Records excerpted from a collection

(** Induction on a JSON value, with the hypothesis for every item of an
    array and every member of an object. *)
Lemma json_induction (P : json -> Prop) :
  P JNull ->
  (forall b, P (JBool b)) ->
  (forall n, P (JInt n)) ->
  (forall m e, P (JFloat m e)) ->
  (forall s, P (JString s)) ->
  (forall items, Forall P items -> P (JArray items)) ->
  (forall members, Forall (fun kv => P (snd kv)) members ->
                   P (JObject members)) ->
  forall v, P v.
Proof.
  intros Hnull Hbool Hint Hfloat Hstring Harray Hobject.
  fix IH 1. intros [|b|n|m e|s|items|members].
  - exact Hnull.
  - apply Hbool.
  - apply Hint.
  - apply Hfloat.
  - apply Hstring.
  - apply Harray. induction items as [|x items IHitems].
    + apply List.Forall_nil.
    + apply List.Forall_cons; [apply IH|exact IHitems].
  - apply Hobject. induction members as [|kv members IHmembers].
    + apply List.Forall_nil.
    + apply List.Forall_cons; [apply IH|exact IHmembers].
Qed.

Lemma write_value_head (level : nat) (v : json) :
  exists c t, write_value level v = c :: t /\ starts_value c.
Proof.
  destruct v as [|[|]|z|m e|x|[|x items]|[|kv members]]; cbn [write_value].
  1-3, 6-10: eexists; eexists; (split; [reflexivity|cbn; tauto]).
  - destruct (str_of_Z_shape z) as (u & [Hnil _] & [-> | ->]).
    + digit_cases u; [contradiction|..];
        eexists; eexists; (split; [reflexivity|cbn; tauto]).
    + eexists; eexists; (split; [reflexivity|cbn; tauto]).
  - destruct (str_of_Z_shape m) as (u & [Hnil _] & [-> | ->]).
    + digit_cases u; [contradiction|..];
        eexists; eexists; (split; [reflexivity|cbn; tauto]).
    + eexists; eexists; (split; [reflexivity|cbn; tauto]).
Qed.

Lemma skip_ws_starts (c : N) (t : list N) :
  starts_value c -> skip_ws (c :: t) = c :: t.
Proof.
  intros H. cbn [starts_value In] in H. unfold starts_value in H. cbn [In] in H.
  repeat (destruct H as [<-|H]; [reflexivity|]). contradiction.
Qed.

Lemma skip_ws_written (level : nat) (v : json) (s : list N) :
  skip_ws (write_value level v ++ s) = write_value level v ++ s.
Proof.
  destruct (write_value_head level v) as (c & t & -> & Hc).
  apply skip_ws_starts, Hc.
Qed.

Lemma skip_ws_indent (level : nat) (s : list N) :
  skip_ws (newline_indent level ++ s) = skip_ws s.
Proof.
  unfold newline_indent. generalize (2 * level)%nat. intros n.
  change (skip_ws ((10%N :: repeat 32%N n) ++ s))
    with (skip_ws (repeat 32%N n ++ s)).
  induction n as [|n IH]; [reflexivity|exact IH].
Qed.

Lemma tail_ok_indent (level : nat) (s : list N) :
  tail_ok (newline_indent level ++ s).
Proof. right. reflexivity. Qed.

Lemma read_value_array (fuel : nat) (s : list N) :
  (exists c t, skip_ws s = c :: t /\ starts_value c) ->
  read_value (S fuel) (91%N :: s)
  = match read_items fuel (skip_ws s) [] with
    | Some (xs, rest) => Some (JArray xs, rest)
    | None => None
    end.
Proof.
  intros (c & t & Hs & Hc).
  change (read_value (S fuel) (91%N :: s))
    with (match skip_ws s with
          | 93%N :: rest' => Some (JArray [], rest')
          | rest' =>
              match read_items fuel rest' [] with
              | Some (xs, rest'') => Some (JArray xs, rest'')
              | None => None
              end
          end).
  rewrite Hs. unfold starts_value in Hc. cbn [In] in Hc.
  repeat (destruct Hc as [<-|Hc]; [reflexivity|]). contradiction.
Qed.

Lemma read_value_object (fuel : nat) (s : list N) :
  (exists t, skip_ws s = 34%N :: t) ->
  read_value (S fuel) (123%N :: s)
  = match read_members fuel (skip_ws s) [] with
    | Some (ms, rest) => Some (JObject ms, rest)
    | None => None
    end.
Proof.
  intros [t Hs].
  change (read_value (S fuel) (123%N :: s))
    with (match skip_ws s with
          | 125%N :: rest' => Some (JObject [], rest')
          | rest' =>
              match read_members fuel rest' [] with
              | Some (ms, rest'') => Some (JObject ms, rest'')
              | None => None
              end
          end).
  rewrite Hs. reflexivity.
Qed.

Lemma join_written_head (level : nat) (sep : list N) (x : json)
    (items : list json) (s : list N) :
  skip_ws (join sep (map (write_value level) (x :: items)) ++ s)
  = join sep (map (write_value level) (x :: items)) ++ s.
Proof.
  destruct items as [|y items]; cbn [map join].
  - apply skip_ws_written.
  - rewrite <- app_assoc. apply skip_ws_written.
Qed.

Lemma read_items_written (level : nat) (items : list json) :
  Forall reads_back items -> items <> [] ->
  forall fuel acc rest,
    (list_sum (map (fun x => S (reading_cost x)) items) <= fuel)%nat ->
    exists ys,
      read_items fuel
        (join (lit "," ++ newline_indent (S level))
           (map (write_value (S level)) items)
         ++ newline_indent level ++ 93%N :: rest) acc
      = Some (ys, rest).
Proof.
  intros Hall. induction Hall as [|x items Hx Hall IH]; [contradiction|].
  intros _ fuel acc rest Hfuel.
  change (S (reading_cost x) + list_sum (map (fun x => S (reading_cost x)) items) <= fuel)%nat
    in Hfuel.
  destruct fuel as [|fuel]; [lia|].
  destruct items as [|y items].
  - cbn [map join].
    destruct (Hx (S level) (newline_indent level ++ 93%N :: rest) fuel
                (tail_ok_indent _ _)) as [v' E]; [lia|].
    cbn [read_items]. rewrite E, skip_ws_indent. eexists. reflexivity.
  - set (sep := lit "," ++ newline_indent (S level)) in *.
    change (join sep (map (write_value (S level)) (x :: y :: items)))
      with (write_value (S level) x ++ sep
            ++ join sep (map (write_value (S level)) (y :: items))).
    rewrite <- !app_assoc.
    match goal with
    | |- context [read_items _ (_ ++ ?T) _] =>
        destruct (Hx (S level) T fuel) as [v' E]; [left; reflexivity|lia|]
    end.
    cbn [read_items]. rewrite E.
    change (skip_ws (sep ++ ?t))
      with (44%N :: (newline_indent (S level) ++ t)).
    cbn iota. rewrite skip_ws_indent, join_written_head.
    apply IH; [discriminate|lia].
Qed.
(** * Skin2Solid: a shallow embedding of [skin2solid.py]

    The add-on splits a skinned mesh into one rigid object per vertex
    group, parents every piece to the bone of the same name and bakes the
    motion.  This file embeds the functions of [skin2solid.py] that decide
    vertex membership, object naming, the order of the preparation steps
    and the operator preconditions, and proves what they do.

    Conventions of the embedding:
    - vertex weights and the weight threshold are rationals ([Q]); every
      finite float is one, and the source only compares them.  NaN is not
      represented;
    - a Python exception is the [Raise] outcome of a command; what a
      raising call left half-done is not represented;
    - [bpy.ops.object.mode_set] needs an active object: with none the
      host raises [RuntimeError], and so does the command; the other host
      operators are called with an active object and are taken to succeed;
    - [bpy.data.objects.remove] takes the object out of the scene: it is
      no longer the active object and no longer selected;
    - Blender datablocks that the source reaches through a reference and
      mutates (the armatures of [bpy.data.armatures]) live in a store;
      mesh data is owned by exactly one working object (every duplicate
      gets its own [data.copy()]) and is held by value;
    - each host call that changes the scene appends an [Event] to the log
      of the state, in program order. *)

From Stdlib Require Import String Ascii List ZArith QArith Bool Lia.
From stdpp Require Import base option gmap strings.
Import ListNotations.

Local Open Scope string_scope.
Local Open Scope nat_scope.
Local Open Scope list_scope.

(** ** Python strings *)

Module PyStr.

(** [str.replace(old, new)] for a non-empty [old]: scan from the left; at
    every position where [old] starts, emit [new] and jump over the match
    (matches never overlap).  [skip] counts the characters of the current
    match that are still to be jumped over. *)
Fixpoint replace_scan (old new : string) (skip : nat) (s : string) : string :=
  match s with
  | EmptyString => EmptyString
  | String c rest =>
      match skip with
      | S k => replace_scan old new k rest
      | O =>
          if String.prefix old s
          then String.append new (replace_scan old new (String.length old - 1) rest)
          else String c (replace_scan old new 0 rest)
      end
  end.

REQUIREMENT: Reproduce, character for character, only the lines of the preceding data that start at the line with "no longer the" and end at the line with "then String.append new", both included.

RESULT OF THIS TASK:
      no longer the active object and no longer selected;
    - Blender datablocks that the source reaches through a reference and
      mutates (the armatures of [bpy.data.armatures]) live in a store;
      mesh data is owned by exactly one working object (every duplicate
      gets its own [data.copy()]) and is held by value;
    - each host call that changes the scene appends an [Event] to the log
      of the state, in program order. *)

From Stdlib Require Import String Ascii List ZArith QArith Bool Lia.
From stdpp Require Import base option gmap strings.
Import ListNotations.

Local Open Scope string_scope.
Local Open Scope nat_scope.
Local Open Scope list_scope.

(** ** Python strings *)

Module PyStr.

(** [str.replace(old, new)] for a non-empty [old]: scan from the left; at
    every position where [old] starts, emit [new] and jump over the match
    (matches never overlap).  [skip] counts the characters of the current
    match that are still to be jumped over. *)
Fixpoint replace_scan (old new : string) (skip : nat) (s : string) : string :=
  match s with
  | EmptyString => EmptyString
  | String c rest =>
      match skip with
      | S k => replace_scan old new k rest
      | O =>
          if String.prefix old s
          then String.append new (replace_scan old new (String.length old - 1) rest)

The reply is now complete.